Sebagai akibat dari perbuatan menimbun ini keseimbangan pemerataan akan kacau dalam tubuh masyarakat, karena para tengkulak terus menyedot sebagian besar kekayaan rakyat tanpa mengenal belas kasihan. Sebagai akibatnya maka harga barang-barang di pasaran akan mengalami kenaikan yang drastis, dan keadaan pasaran menjadi guncang karena tidak adanya stabilitas harga barang-barang. Melihat situasi yang labil ini, rakyat pun berlomba-lomba melakukan pembelian barang yang lebih dari kebutuhannya, sekalipun harga barang amat mahal karena takut habis. Yang menjadi korban utama ialah kaum fakir miskin. Mereka tak dapat meraih kebutuhan-kebutuhan pokoknya disebabkan kemampuan daya beli mereka yang terbatas. Hal ini tak akan bisa terjadi seandainya tidak ada para tengkulak yang memborong semua kebutuhan-kebutuhan pokok, dan mencegahnya dari peredaran.

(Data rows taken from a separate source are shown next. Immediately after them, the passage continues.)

(** The decimal digits of [n >= 0], most significant first, before [acc]. *)
Fixpoint itoa_fuel (fuel : nat) (n : Z) (acc : string) : string :=
  match fuel with
  | O => acc
  | S fuel' =>
      let acc' := String (digit (n mod 10)) acc in
      if n <? 10 then acc' else itoa_fuel fuel' (n / 10) acc'
  end.

Definition itoa_nonneg (n : Z) : string := itoa_fuel (S (Z.to_nat (Z.log2 n))) n "".

Definition Itoa (n : Z) : string :=
  if n <? 0 then "-" +:+ itoa_nonneg (- n) else itoa_nonneg n.

(** ** Lemmas *)

Lemma code_range c : 0 <= code c < 256.
Proof.
  unfold code. pose proof (Ascii.N_ascii_bounded c). lia.
Qed.

Lemma byte_code c : byte (code c) = c.
Proof. unfold byte, code. by rewrite N2Z.id, Ascii.ascii_N_embedding. Qed.

Lemma code_byte z : 0 <= z < 256 -> code (byte z) = z.
Proof.
  intros. unfold byte, code. rewrite Ascii.N_ascii_embedding by lia. lia.
Qed.

Lemma code_inj a b : code a = code b -> a = b.
Proof. intros H. rewrite <- (byte_code a), <- (byte_code b). by rewrite H. Qed.

#[export] Instance byte_cmp_order : GoOrder byte_cmp.
Proof. apply (key_order code zcmp), _. Qed.

#[export] Instance str_cmp_order : GoOrder str_cmp.
Proof. apply (key_order bytes (cmp_lex byte_cmp)), _. Qed.

Lemma cmp_lex_byte_eq a b : cmp_lex byte_cmp a b = 0 -> a = b.
Proof.
  revert b. induction a as [|x a IH]; intros [|y b]; simpl; try done.
  unfold cmp_then. destruct (Z.eqb_spec (byte_cmp x y) 0) as [E|]; intros H; [|lia].
  unfold byte_cmp in E. apply zcmp_eq, code_inj in E. subst. f_equal. by apply IH.
Qed.

(** Strings that compare equal are equal. *)
Lemma str_cmp_eq a b : str_cmp a b = 0 <-> a = b.
Proof.
  split; [|intros ->; apply go_refl, _].
  intros H. unfold str_cmp, bytes in H. apply cmp_lex_byte_eq in H.
  rewrite <- (String.string_of_list_ascii_of_string a), H.
  apply String.string_of_list_ascii_of_string.
Qed.

Lemma Split_ne s sep : Split s sep <> [].
Proof. destruct s as [|c s]; simpl; [done|]. case_bool_decide; [done|]. by destruct (Split s sep). Qed.

(** Splitting loses nothing: joining the parts gives the string back. *)
Lemma Join_Split s sep : Join (Split s sep) (String sep "") = s.
Proof.
  induction s as [|c s IH]; simpl; [done|].
  pose proof (Split_ne s sep). case_bool_decide as E.
  - subst c. destruct (Split s sep) as [|x xs] eqn:Es; [done|].
    rewrite <- IH. done.
  - destruct (Split s sep) as [|x xs] eqn:Es; [done|].
    rewrite <- IH. by destruct xs.
Qed.

Lemma HasPrefix_app p s : HasPrefix (p +:+ s) p = true.
Proof. induction p as [|c p IH]; simpl; [by destruct s|]. by rewrite bool_decide_true. Qed.

Lemma HasPrefix_spec s p : HasPrefix s p = true <-> exists t, s = p +:+ t.
Proof.
  split; [|intros [t ->]; apply HasPrefix_app].
  revert s. induction p as [|a p IH]; intros s H; [by exists s|].
  destruct s as [|b s]; simpl in H; [done|]. apply andb_true_iff in H as [E H].
  apply bool_decide_eq_true in E as <-. destruct (IH _ H) as [t ->]. by exists t.
Qed.

(** ** Strings of a restricted alphabet *)

Definition all_bytes (P : ascii -> bool) (s : string) : bool := forallb P (bytes s).

(** Printable and not a space. *)
Definition visible (c : ascii) : bool := (33 <=? code c) && (code c <=? 126).

Definition not_byte (b : ascii) (c : ascii) : bool := negb (bool_decide (c = b)).

Lemma all_bytes_cons P c s : all_bytes P (String c s) = P c && all_bytes P s.
Proof. done. Qed.

Lemma all_bytes_app P s t : all_bytes P (s +:+ t) = all_bytes P s && all_bytes P t.
Proof.
  induction s as [|c s IH]; [done|].
  change (String c s +:+ t) with (String c (s +:+ t)). by rewrite !all_bytes_cons, IH, andb_assoc.
Qed.

Lemma all_bytes_impl (P Q : ascii -> bool) s :
  (forall c, P c = true -> Q c = true) -> all_bytes P s = true -> all_bytes Q s = true.
Proof.
  intros H. induction s as [|c s IH]; [done|]. rewrite !all_bytes_cons, !andb_true_iff.
  intros [??]. split; auto.
Qed.

Lemma all_bytes_drop P n s : all_bytes P s = true -> all_bytes P (str_drop n s) = true.
Proof.
  revert s. induction n as [|n IH]; intros [|c s] H; try done.
  rewrite all_bytes_cons, andb_true_iff in H. simpl. apply IH, H.
Qed.

Lemma bytes_app s t : bytes (s +:+ t) = bytes s ++ bytes t.
Proof. induction s as [|c s IH]; [done|]. unfold bytes in *. simpl. by rewrite IH. Qed.

Lemma bytes_inj s t : bytes s = bytes t -> s = t.
Proof.
  unfold bytes. intros H. rewrite <- (String.string_of_list_ascii_of_string s), H.
  apply String.string_of_list_ascii_of_string.
Qed.

Lemma bytes_rev s : bytes (String.rev s) = reverse (bytes s).
Proof.
  assert (forall s t, bytes (String.rev_app s t) = reverse (bytes s) ++ bytes t) as H.
  { clear s. induction s as [|c s IH]; intros t; [done|]. simpl. rewrite IH. unfold bytes. simpl.
    by rewrite reverse_cons, <- app_assoc. }
  unfold String.rev. by rewrite H, app_nil_r.
Qed.

Lemma rev_involutive s : String.rev (String.rev s) = s.
Proof. apply bytes_inj. by rewrite !bytes_rev, reverse_involutive. Qed.

Lemma all_bytes_rev P s : all_bytes P (String.rev s) = all_bytes P s.
Proof.
  unfold all_bytes. rewrite bytes_rev. induction (bytes s) as [|c l IH]; [done|].
  rewrite reverse_cons, forallb_app, IH. simpl. rewrite andb_true_r. apply andb_comm.
Qed.

Lemma visible_code c : visible c = true -> 33 <= code c <= 126.
Proof. unfold visible. zbool; simpl; done. Qed.

Lemma space2_visible a b : visible a = true \/ visible b = true -> space2 a b = false.
Proof.
  unfold space2. intros [H%visible_code|H%visible_code].
  - by rewrite (proj2 (Z.eqb_neq (code a) 194)) by lia.
  - rewrite (proj2 (Z.eqb_neq (code b) 133)), (proj2 (Z.eqb_neq (code b) 160)) by lia.
    apply andb_false_r.
Qed.

Lemma space3_visible a b c : visible a = true \/ visible c = true -> space3 a b c = false.
Proof.
  unfold space3. intros [H%visible_code|H%visible_code].
  - by rewrite (proj2 (Z.eqb_neq (code a) 225)), (proj2 (Z.eqb_neq (code a) 226)),
      (proj2 (Z.eqb_neq (code a) 227)) by lia.
  - rewrite (proj2 (Z.leb_gt 128 (code c))), !(proj2 (Z.eqb_neq (code c) _)) by lia.
    by rewrite !andb_false_r.
Qed.

Lemma trim_with_visible sp2 sp3 s :
  (forall a b, visible a = true -> sp2 a b = false) ->
  (forall a b c, visible a = true -> sp3 a b c = false) ->
  all_bytes visible s = true -> trim_with sp2 sp3 s = s.
Proof.
  intros H2 H3 H. destruct s as [|c s]; [done|]. simpl.
  rewrite all_bytes_cons, andb_true_iff in H. destruct H as [Hc _].
  assert (ascii_space c = false) as ->.
  { unfold ascii_space, visible in *. zbool; simpl in *; try done; lia. }
  destruct s as [|b s]; [done|]. rewrite H2 by done. destruct s as [|d s]; [done|]. by rewrite H3.
Qed.

(** Case analysis on the code tests of a goal about single bytes. *)
Ltac byte_cases := intros; zbool; simpl in *; try done; lia.

(** Trimming does nothing to a string without white space. *)
Lemma TrimSpace_visible s : all_bytes visible s = true -> TrimSpace s = s.
Proof.
  intros H. unfold TrimSpace, TrimLeftSpace, TrimRightSpace.
  rewrite (trim_with_visible space2 space3) by auto using space2_visible, space3_visible.
  rewrite trim_with_visible; [apply rev_involutive| | |by rewrite all_bytes_rev];
    auto using space2_visible, space3_visible.
Qed.

Lemma IndexByte_none s c : all_bytes (not_byte c) s = true -> IndexByte s c = None.
Proof.
  induction s as [|b s IH]; [done|]. rewrite all_bytes_cons, andb_true_iff. simpl. intros [Hb Hs].
  unfold not_byte in Hb. case_bool_decide; [done|]. by rewrite IH.
Qed.

Lemma LastIndexByte_app s c t :
  all_bytes (not_byte c) t = true -> LastIndexByte (s +:+ String c t) c = Some (String.length s).
Proof.
  intros Ht. assert (LastIndexByte t c = None) as HN.
  { induction t as [|b t IH]; [done|]. rewrite all_bytes_cons, andb_true_iff in Ht.
    destruct Ht as [Hb Ht]. simpl. rewrite IH by done. unfold not_byte in Hb. by case_bool_decide. }
  induction s as [|b s IH].
  - change ("" +:+ String c t) with (String c t). simpl. rewrite HN. by rewrite bool_decide_true.
  - change (String b s +:+ String c t) with (String b (s +:+ String c t)). simpl. by rewrite IH.
Qed.

Lemma IndexByte_app s c t :
  all_bytes (not_byte c) s = true -> IndexByte (s +:+ String c t) c = Some (String.length s).
Proof.
  induction s as [|b s IH]; intros H.
  - change ("" +:+ String c t) with (String c t). simpl. by rewrite bool_decide_true.
  - rewrite all_bytes_cons, andb_true_iff in H. destruct H as [Hb Hs].
    change (String b s +:+ String c t) with (String b (s +:+ String c t)). simpl.
    unfold not_byte in Hb. case_bool_decide; [done|]. by rewrite IH.
Qed.

Lemma str_take_app s t : str_take (String.length s) (s +:+ t) = s.
Proof.
  induction s as [|c s IH]; [by destruct t|].
  change (String c s +:+ t) with (String c (s +:+ t)). simpl. by rewrite IH.
Qed.

Lemma str_drop_app s t n : str_drop (n + String.length s) (s +:+ t) = str_drop n t.
Proof.
  induction s as [|c s IH].
  - by rewrite Nat.add_0_r.
  - change (String c s +:+ t) with (String c (s +:+ t)). simpl. by rewrite Nat.add_succ_r.
Qed.

(** A string that lacks a byte of [sub] does not contain [sub]. *)
Lemma HasPrefix_byte s sub P :
  all_bytes P s = true -> HasPrefix s sub = true -> all_bytes P sub = true.
Proof.
  intros Hs Hp. apply HasPrefix_spec in Hp as [t ->].
  rewrite all_bytes_app, andb_true_iff in Hs. tauto.
Qed.

Lemma Index_none s sub P :
  all_bytes P s = true -> all_bytes P sub = false -> Index s sub = None.
Proof.
  intros Hs Hsub. induction s as [|c s IH]; cbn [Index].
  - destruct (HasPrefix "" sub) eqn:E; [|done].
    apply (HasPrefix_byte _ _ P) in E; [congruence | done].
  - destruct (HasPrefix (String c s) sub) eqn:E.
    { apply (HasPrefix_byte _ _ P) in E; [congruence | done]. }
    rewrite all_bytes_cons, andb_true_iff in Hs. destruct Hs. by rewrite IH.
Qed.

Lemma LastIndex_none s sub P :
  all_bytes P s = true -> all_bytes P sub = false -> LastIndex s sub = None.
Proof.
  intros Hs Hsub. induction s as [|c s IH]; cbn [LastIndex].
  - destruct (HasPrefix "" sub) eqn:E; [|done].
    apply (HasPrefix_byte _ _ P) in E; [congruence | done].
  - rewrite all_bytes_cons, andb_true_iff in Hs. destruct Hs as [Hc Hs]. rewrite IH by done.
    destruct (HasPrefix (String c s) sub) eqn:E; [|done].
    apply (HasPrefix_byte _ _ P) in E; [congruence|]. by rewrite all_bytes_cons, Hc, Hs.
Qed.

Lemma Split_none s sep : all_bytes (not_byte sep) s = true -> Split s sep = [s].
Proof.
  induction s as [|c s IH]; [done|]. rewrite all_bytes_cons, andb_true_iff. intros [Hc Hs]. simpl.
  unfold not_byte in Hc. case_bool_decide; [done|]. by rewrite IH.
Qed.

Lemma Split_app s sep t :
  all_bytes (not_byte sep) s = true -> Split (s +:+ String sep t) sep = s :: Split t sep.
Proof.
  induction s as [|c s IH]; intros H.
  - change ("" +:+ String sep t) with (String sep t). simpl. by rewrite bool_decide_true.
  - rewrite all_bytes_cons, andb_true_iff in H. destruct H as [Hc Hs].
    change (String c s +:+ String sep t) with (String c (s +:+ String sep t)). simpl.
    unfold not_byte in Hc. case_bool_decide; [done|]. by rewrite IH.
Qed.

(** Joining parts that lack the separator and splitting gives them back. *)
Lemma Split_Join l sep :
  l <> [] -> Forall (fun s => all_bytes (not_byte sep) s = true) l ->
  Split (Join l (String sep "")) sep = l.
Proof.
  intros Hne H. induction H as [|x l Hx Hl IH]; [done|]. destruct l as [|y l]; [by apply Split_none|].
  change (Join (x :: y :: l) (String sep "")) with (x +:+ String sep (Join (y :: l) (String sep ""))).
  rewrite Split_app by done. by rewrite IH.
Qed.

Lemma all_bytes_Join P l sep :
  Forall (fun s => all_bytes P s = true) l -> all_bytes P sep = true ->
  all_bytes P (Join l sep) = true.
Proof.
  intros H Hsep. induction H as [|x l Hx Hl IH]; [done|]. destruct l as [|y l]; [done|].
  change (Join (x :: y :: l) sep) with (x +:+ (sep +:+ Join (y :: l) sep)).
  by rewrite !all_bytes_app, Hx, Hsep, IH.
Qed.

Lemma is_ascii_visible s : all_bytes visible s = true -> is_ascii s = true.
Proof.
  apply all_bytes_impl. unfold visible. byte_cases.
Qed.

Lemma str_map_id f s : (forall c, c ∈ bytes s -> f c = c) -> str_map f s = s.
Proof.
  induction s as [|c s IH]; intros H; [done|]. simpl. rewrite H by (simpl; left). f_equal.
  apply IH. intros. apply H. by right.
Qed.

Lemma all_bytes_elem P s c : all_bytes P s = true -> c ∈ bytes s -> P c = true.
Proof.
  unfold all_bytes. rewrite forallb_forall. intros H Hc. apply H. by apply list_elem_of_In.
Qed.

(** ** Decimal numerals *)

(** The number a string of digits denotes, after the digits of [n]. *)
Fixpoint dec_value (n : Z) (s : string) : Z :=
  match s with
  | EmptyString => n
  | String c s' => dec_value (n * 10 + (code c - 48)) s'
  end.

Lemma isDigit_digit n : 0 <= n < 10 -> isDigit (digit n) = true.
Proof. intros. unfold isDigit, digit. rewrite code_byte by lia. byte_cases. Qed.

Lemma itoa_fuel_digits fuel n acc :
  all_bytes isDigit acc = true -> 0 <= n -> all_bytes isDigit (itoa_fuel fuel n acc) = true.
Proof.
  revert n acc. induction fuel as [|fuel IH]; intros n acc Hacc Hn; [done|]. simpl.
  assert (all_bytes isDigit (String (digit (n mod 10)) acc) = true).
  { rewrite all_bytes_cons, isDigit_digit; [done|]. apply Z.mod_pos_bound. lia. }
  destruct (n <? 10); [done|]. apply IH; [done|]. apply Z.div_pos; lia.
Qed.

Antara kaum penimbun dan kaum peraba, kedua-duanya sama saja. Mereka menindas rakyat dengan cara menguasai kebutuhan-kebutuhan pokok mereka. Hanya saja, kaum penimbun lebih terkutuk di sisi Allah karena dua hal :
- Penimbun kebutuhan pokok rakyat dan barang-barang serupa (Dan seorang ahli fiqih yang bernama Abu Yusuf mengatakan bahwa segala apa yang membahayakan manusia apabila disimpan/ ditimbun itu juga diharamkan, baik itu berupa bahan pakaian, emas dan padi dan lain sebagainya.), lebih berbahaya dari pada penimbunan yang dilakukan oleh orang-orang yang suka menjalankan riba, karena kaum peraba hanyalah menimbun uang saja.
- Bahaya yang ditimbulkan oleh penimbun kebutuhan pokok rakyat amatlah fatal, karena seluruh rakyat akan merasakan penderitaannya. Berbeda dengan riba, hanya golongan tertentu saja yang merasakan penindasannya yaitu golongan yang membutuhkan kapital.
Rasulullah telah menjelaskan kepada kita akibat menjalankan pekerjaan menimbun ini, bahwa harta yang dihasilkan dari usaha menimbun sama sekali tidak akan diberkahi oleh Allah. Dan pelakunya akan tertimpa penyakit yang paling kotor. Selain itu, pelakunya mendapat dosa yang amat besar karena sudah keluar dari garis-garis yang telah ditentukan oleh Allah.
Untuk itu Nabi SAW bersabda mengenai masalah penimbunan ini :
من احتكر على المسلمين طعامهم ضربه الله بافلاس أو يحدام (رواه الإمام احمد
“Barang siapa yang melakukan penimbunan terhadap makanan kaum muslimin, Allah akan menimpanya dengan kerugian atau akan terkena penyakit lepra (Hadits riwayat Imam Ahmad)”.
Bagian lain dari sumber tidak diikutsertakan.